What you return should be the lines from the first line of the records below through the line holding "Definition t : Type := list (Z * V).", unchanged.

----------------

(** * gcgserver: the version-gated message polyfill dispatcher

    A shallow embedding of [src/msg-polyfill/index.ts]: the private selection
    function [getPolyfillers] and the two exported asynchronous operations
    [polyfillGameMsg] and [polyfillResponse].

    Conventions of the embedding:
    - a protocol version (a JavaScript [number] used as an integer revision
      counter) is a [Z]; [version <= pVersion] is [Z.leb] and the comparator
      [a.version - b.version] is integer subtraction;
    - the registry is a JavaScript [Map]: an association list in insertion
      order whose keys are pairwise distinct ([JsMap.wf]);
    - [new polyfillerCls()] allocates a fresh object: the world carries the
      next free object identity, and an instance records its class and its
      identity;
    - an [async function] returns a freshly allocated promise that is settled
      with the value the body returns. *)

From Stdlib Require Import Strings.String Strings.Byte.
From Stdlib Require Import ZArith List Lia Bool Permutation Sorted.
Import ListNotations.
Open Scope Z_scope.

(** ** JavaScript values that cross the module boundary *)

(** A Node.js [Buffer]: a sequence of bytes. *)
Definition Buffer := list Byte.byte.

Inductive JsValue : Type :=
| JsUndefined
| JsBuffer (b : Buffer).

(** Modelled from the spec: the error kinds of section 7 (the source raises
    none); Malformed-Payload is the only one that is an error. *)
Inductive DispatchError : Type :=
| MalformedPayload.

Inductive Settlement : Type :=
| Fulfilled (v : JsValue)
| Rejected (e : DispatchError).

Record Promise : Type := mkPromise {
  promise_id : nat;
  settled : Settlement
}.

(** ** The JavaScript [Map] with number keys *)

Module JsMap.
Section WithValue.
Variable V : Type.

Definition t : Type := list (Z * V).

Definition empty : t := [].

(** [Map.prototype.set]: an existing key keeps its position, a new key goes
    to the end. *)
Fixpoint set (k : Z) (v : V) (m : t) : t :=
  match m with
  | [] => [(k, v)]
  | (k', v') :: rest =>
      if k' =? k then (k, v) :: rest else (k', v') :: set k v rest
  end.

(** [Map.prototype.entries]: the pairs in insertion order. *)
Definition entries (m : t) : list (Z * V) := m.

Definition keys (m : t) : list Z := map fst m.

Definition size (m : t) : nat := length m.

(** What every [Map] satisfies: no key occurs twice. *)
Definition wf (m : t) : Prop := NoDup (keys m).

End WithValue.
Arguments empty {V}.
Arguments set {V} k v m.
Arguments entries {V} m.
Arguments keys {V} m.
Arguments size {V} m.
Arguments wf {V} m.
End JsMap.

(** ** [Array.prototype.sort] with a comparator

    ECMAScript requires the sort to be stable; for a consistent comparator the
    result is then determined, whatever algorithm the engine runs.  The model
    is the stable insertion sort. *)

Section ArraySort.
Context {A : Type}.
Variable compareFn : A -> A -> Z.

Fixpoint sort_insert (x : A) (l : list A) : list A :=
  match l with
  | [] => [x]
  | y :: l' => if compareFn x y <=? 0 then x :: l else y :: sort_insert x l'
  end.

Fixpoint array_sort (l : list A) : list A :=
  match l with
  | [] => []
  | x :: l' => sort_insert x (array_sort l')
  end.

End ArraySort.

(** [l1] is a subsequence of [l2]: it is [l2] with some elements left out. *)
Inductive subseq {A : Type} : list A -> list A -> Prop :=
| subseq_nil : subseq [] []
| subseq_skip : forall x l1 l2, subseq l1 l2 -> subseq l1 (x :: l2)
| subseq_keep : forall x l1 l2, subseq l1 l2 -> subseq (x :: l1) (x :: l2).

(** Ordering by an integer key, weakly and strictly. *)
Definition le_by {A : Type} (key : A -> Z) (a b : A) : Prop := key a <= key b.
Definition lt_by {A : Type} (key : A -> Z) (a b : A) : Prop := key a < key b.

(** Modelled from the spec: the capability contract of [BasePolyfiller]
    ([./base-polyfiller] is not part of the sources): a predicate telling
    whether the polyfiller handles a message identifier, and a synchronous
    transformation of the buffer that may fail with Malformed-Payload. *)
Class PolyfillerContract (Cls : Type) : Type := {
  handles : Cls -> string -> bool;
  transform : Cls -> Buffer -> DispatchError + Buffer
}.

(** ** The module [msg-polyfill/index] *)

Section MsgPolyfill.
Variable Cls : Type.

(** An object made by [new polyfillerCls()]. *)
Record Instance : Type := mkInstance {
  instance_of : Cls;
  oid : nat
}.

(** The state a call runs in: the imported [polyfillRegistry] and the next
    free object identity. *)
Record World : Type := mkWorld {
  polyfillRegistry : JsMap.t Cls;
  next_oid : nat
}.
(** [pipeline.run(documents=...)]: split, embed, and add the nodes to
    the vector store of the pipeline. *)
Definition pipeline_run (documents : list Doc) : M World (list Node) :=
  let nodes := flat_map nodes_of documents in
  await_bulk (fun progress =>
                set_vectors (fun v => v ++ firstn progress nodes)) ;;
  modify (set_vectors (fun v => v ++ nodes)) ;;
  ret nodes.

(** [VectorStoreIndex(nodes)] *)
Definition vector_store_index (nodes : list Node) : M World unit :=
  await_io.

(** The local [stats] next to the world. *)
Definition Run : Type := (World * Stats)%type.

Definition io (A : Type) (m : M World A) : M Run A :=
  fun s =>
    let (r, w') := m (fst s) in (r, (w', snd s)).

Definition update_stats (f : Stats -> Stats) : M Run unit :=
  modify (fun s : Run => (fst s, f (snd s))).

Definition set_processed (n : nat) (st : Stats) : Stats :=
  mkStats (st_collection_id st) (st_start_time st) n
          (documents_indexed st) (status st) (st_end_time st)
          (st_message st) (st_error st).

Definition set_indexed (n : nat) (st : Stats) : Stats :=
  mkStats (st_collection_id st) (st_start_time st)
          (documents_processed st) n (status st) (st_end_time st)
          (st_message st) (st_error st).

Definition finish (status_ : str) (end_time : nat)
           (message error : option str) (st : Stats) : Stats :=
  mkStats (st_collection_id st) (st_start_time st)
          (documents_processed st) (documents_indexed st) status_
          (Some end_time)
          (match message with Some _ => message | None => st_message st end)
          (match error with Some _ => error | None => st_error st end).

(** [async with async_session_maker() as db: body]: a new session,
    closed on the way out whether [body] returns or raises. *)
Definition with_session (A : Type) (body : M Run A) : M Run A :=
  io db_rollback ;;
  try_except
    (a <- body ;; io db_rollback ;; ret a)
    (fun e => io db_rollback ;; raise e).

Definition index_documents_by_collection (collection : str)
  : M World Stats :=
  fun w0 =>
    let run : M Run Stats :=
      start_time <- io now ;;
      update_stats (fun _ =>
        mkStats collection start_time 0 0 (s2l "started")
                None None None) ;;
      try_except
        (with_session
           (documents <- io (get_unindexed_documents collection) ;;
            match documents with
            | [] =>
                t <- io now ;;
                update_stats
                  (finish (s2l "completed") t
                          (Some (s2l "No unindexed documents found"))
                          None) ;;
                s <- get ;; ret (snd s)
            | _ =>
                io (setup_vector_store collection) ;;
                let document_ids := map doc_id documents in
                update_stats
                  (set_processed (List.length document_ids)) ;;
                nodes <- io (pipeline_run documents) ;;
                io (vector_store_index nodes) ;;
                io (mark_documents_as_indexed document_ids) ;;
                update_stats
                  (set_indexed (List.length document_ids)) ;;
                end_time <- io now ;;
                update_stats
                  (finish (s2l "completed") end_time None None) ;;
                s <- get ;; ret (snd s)
            end))
        (fun e =>
           t <- io now ;;
           update_stats
             (finish (s2l "failed") t None (Some (str_of_exn e))) ;;
           s <- get ;; ret (snd s)) in
    let (r, s) :=
      run (w0, mkStats collection 0 0 0 (s2l "started") None None None) in
    (r, fst s).

End Pipeline.

End Indexer.

(** ** [app/api/endpoints/chat_endpoints.py] *)

Module ChatEndpoints.
Import Orchestrator.

Local Open Scope py_scope.

Record ChatRequest : Type := mkChatRequest {
  message : str;
  session_id : option str;
  user_id : option str;
  metadata : option str
}.

(** An element of [Output.sources], which is a plain [list]: a value
    that validates as a [Dict[str, str]], given as the dictionary from
    strings to strings it validates to, or any other value (a string, a
    number, a dictionary that holds something else), given by its
    [repr]. *)
Inductive Source : Type :=
| StrDict (items : list (str * str))
| Other (repr : str).

(** [Output] of the orchestrator; the confidence is a number the
    endpoint only passes on. *)
Record Output : Type := mkOutput {
  answer : str;
  sources : list Source;
  confidence : Z;
  retriever_type : str
}.

(** [ChatResponse]; its [sources] are a [List[Dict[str, str]]]. *)
Record ChatResponse : Type := mkChatResponse {
  resp_session_id : str;
  resp_answer : str;
  resp_sources : list (list (str * str));
  resp_confidence : Z;
  resp_retriever_type : str;
  trace_id : option str
}.

(** The validation of [sources] when a [ChatResponse] is built: every
    element has to be a dictionary from strings to strings; [None] is
    pydantic's [ValidationError]. *)
Fixpoint validate_sources (given : list Source)
  : option (list (list (str * str))) :=
  match given with
  | [] => Some []
  | StrDict items :: given' =>
      match validate_sources given' with
      | Some validated => Some (items :: validated)
      | None => None
      end
  | Other _ :: _ => None
  end.

(** What [agent.run_sync] returns: [result.output],
    [result.all_messages()], [result.new_messages()]. *)
Record AgentRunResult : Type := mkAgentRunResult {
  output : Output;
  all_messages : list ModelMessage;
  new_messages : list ModelMessage
}.

(** Modelled from the spec: a ChatSession row with its messages in
    ordinal order, as [ChatPersistenceService] of
    [app/utils/chat_persistence.py] (not among the sources) stores
    it. *)
Record Chat : Type := mkChat {
  chat_session_id : str;
  chat_user_id : option str;
  chat_messages : list ModelMessage
}.

Record ChatWorld : Type := mkChatWorld {
  chats : list Chat;
  uuid_source : nat -> str;   (* the values [uuid.uuid4()] will return *)
  uuid_count : nat;
  storage_faults : list outcome; (* outcomes of the coming storage calls *)
  agent : option (list ModelMessage) -> str -> result AgentRunResult
    (* [generate_agent(message_history).run_sync(message)] *)
}.

Definition set_chats (f : list Chat -> list Chat) (w : ChatWorld)
  : ChatWorld :=
  mkChatWorld (f (chats w)) (uuid_source w) (uuid_count w)
              (storage_faults w) (agent w).

(** One storage call: it works, or it raises. *)
Definition await_storage : M ChatWorld unit :=
  fun w =>
    match storage_faults w with
    | [] => (Ok tt, w)
    | Works :: fs =>
        (Ok tt,
         mkChatWorld (chats w) (uuid_source w) (uuid_count w) fs (agent w))
    | Fails e _ :: fs =>
        (Raise (Exception e),
         mkChatWorld (chats w) (uuid_source w) (uuid_count w) fs (agent w))
    end.

(** [str(uuid.uuid4())] *)
Definition uuid4 : M ChatWorld str :=
  fun w =>
    (Ok (uuid_source w (uuid_count w)),
     mkChatWorld (chats w) (uuid_source w) (S (uuid_count w))
                 (storage_faults w) (agent w)).

Definition has_id (sid : str) (c : Chat) : bool :=
  str_eqb (chat_session_id c) sid.

(** Modelled from the spec: [ChatPersistenceService.create_chat_session],
    "generates a new unique id, persists an empty session row". *)
Definition create_chat_session (user : option str) : M ChatWorld str :=
  await_storage ;;
  sid <- uuid4 ;;
  modify (set_chats (fun cs => cs ++ [mkChat sid user []])) ;;
  ret sid.

(** Modelled from the spec:
    [ChatPersistenceService.create_chat_session_with_id], "persists a
    session under a caller-supplied id if one does not already exist". *)
Definition create_chat_session_with_id (sid : str) (user : option str)
  : M ChatWorld Chat :=
  await_storage ;;
  w <- get ;;
  match find (has_id sid) (chats w) with
  | Some c => ret c
  | None =>
      modify (set_chats (fun cs => cs ++ [mkChat sid user []])) ;;
      ret (mkChat sid user [])
  end.

(** Modelled from the spec:
    [ChatPersistenceService.get_chat_by_session_id],
    "session | not-found". *)
Definition get_chat_by_session_id (sid : str) : M ChatWorld (option Chat) :=
  await_storage ;;
  w <- get ;;
  ret (find (has_id sid) (chats w)).

(** Modelled from the spec: [ChatPersistenceService.load_messages],
    the messages "ordered by ordinal index ascending". *)
Definition load_messages (sid : str) : M ChatWorld (list ModelMessage) :=
  await_storage ;;
  w <- get ;;
  ret (match find (has_id sid) (chats w) with
       | Some c => chat_messages c
       | None => []
       end).

(** Modelled from the spec: [ChatPersistenceService.save_messages],
    "appends messages preserving strict ordinal continuation", with a
    success boolean. *)
Definition save_messages (sid : str) (msgs : list ModelMessage)
  : M ChatWorld bool :=
  await_storage ;;
  w <- get ;;
  match find (has_id sid) (chats w) with
  | Some _ =>
      modify (set_chats
                (map (fun c =>
                        if has_id sid c then
                          mkChat (chat_session_id c) (chat_user_id c)
                                 (chat_messages c ++ msgs)
                        else c))) ;;
      ret true
  | None => ret false
  end.

(** Modelled from the spec: [ChatPersistenceService.delete_chat_session],
    "cascading delete of session and all its messages; returns false
    (not an error) if the session did not exist". *)
Definition delete_chat_session (sid : str) : M ChatWorld bool :=
  await_storage ;;
  w <- get ;;
  match find (has_id sid) (chats w) with
  | Some _ =>
      modify (set_chats (filter (fun c => negb (has_id sid c)))) ;;
      ret true
  | None => ret false
  end.

(** [generate_agent(message_history=...)] and [agent.run_sync(text)] *)
Definition run_agent (message_history : option (list ModelMessage))
           (text : str) : M ChatWorld AgentRunResult :=
  fun w => (agent w message_history text, w).

(** Truthiness of an optional string: [None] and [""] are false. *)
Definition truthy (s : option str) : bool :=
  match s with
  | Some (_ :: _) => true
  | _ => false
  end.

Section Validation.

(** The text of the [ValidationError] that pydantic raises for sources
    that [ChatResponse] refuses. *)
Variable validation_error : list Source -> str.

----------------

WRITTEN SOLUTION:
(** * gcgserver: the version-gated message polyfill dispatcher

    A shallow embedding of [src/msg-polyfill/index.ts]: the private selection
    function [getPolyfillers] and the two exported asynchronous operations
    [polyfillGameMsg] and [polyfillResponse].

    Conventions of the embedding:
    - a protocol version (a JavaScript [number] used as an integer revision
      counter) is a [Z]; [version <= pVersion] is [Z.leb] and the comparator
      [a.version - b.version] is integer subtraction;
    - the registry is a JavaScript [Map]: an association list in insertion
      order whose keys are pairwise distinct ([JsMap.wf]);
    - [new polyfillerCls()] allocates a fresh object: the world carries the
      next free object identity, and an instance records its class and its
      identity;
    - an [async function] returns a freshly allocated promise that is settled
      with the value the body returns. *)

From Stdlib Require Import Strings.String Strings.Byte.
From Stdlib Require Import ZArith List Lia Bool Permutation Sorted.
Import ListNotations.
Open Scope Z_scope.

(** ** JavaScript values that cross the module boundary *)

(** A Node.js [Buffer]: a sequence of bytes. *)
Definition Buffer := list Byte.byte.

Inductive JsValue : Type :=
| JsUndefined
| JsBuffer (b : Buffer).

(** Modelled from the spec: the error kinds of section 7 (the source raises
    none); Malformed-Payload is the only one that is an error. *)
Inductive DispatchError : Type :=
| MalformedPayload.

Inductive Settlement : Type :=
| Fulfilled (v : JsValue)
| Rejected (e : DispatchError).

Record Promise : Type := mkPromise {
  promise_id : nat;
  settled : Settlement
}.

(** ** The JavaScript [Map] with number keys *)

Module JsMap.
Section WithValue.
Variable V : Type.

Definition t : Type := list (Z * V).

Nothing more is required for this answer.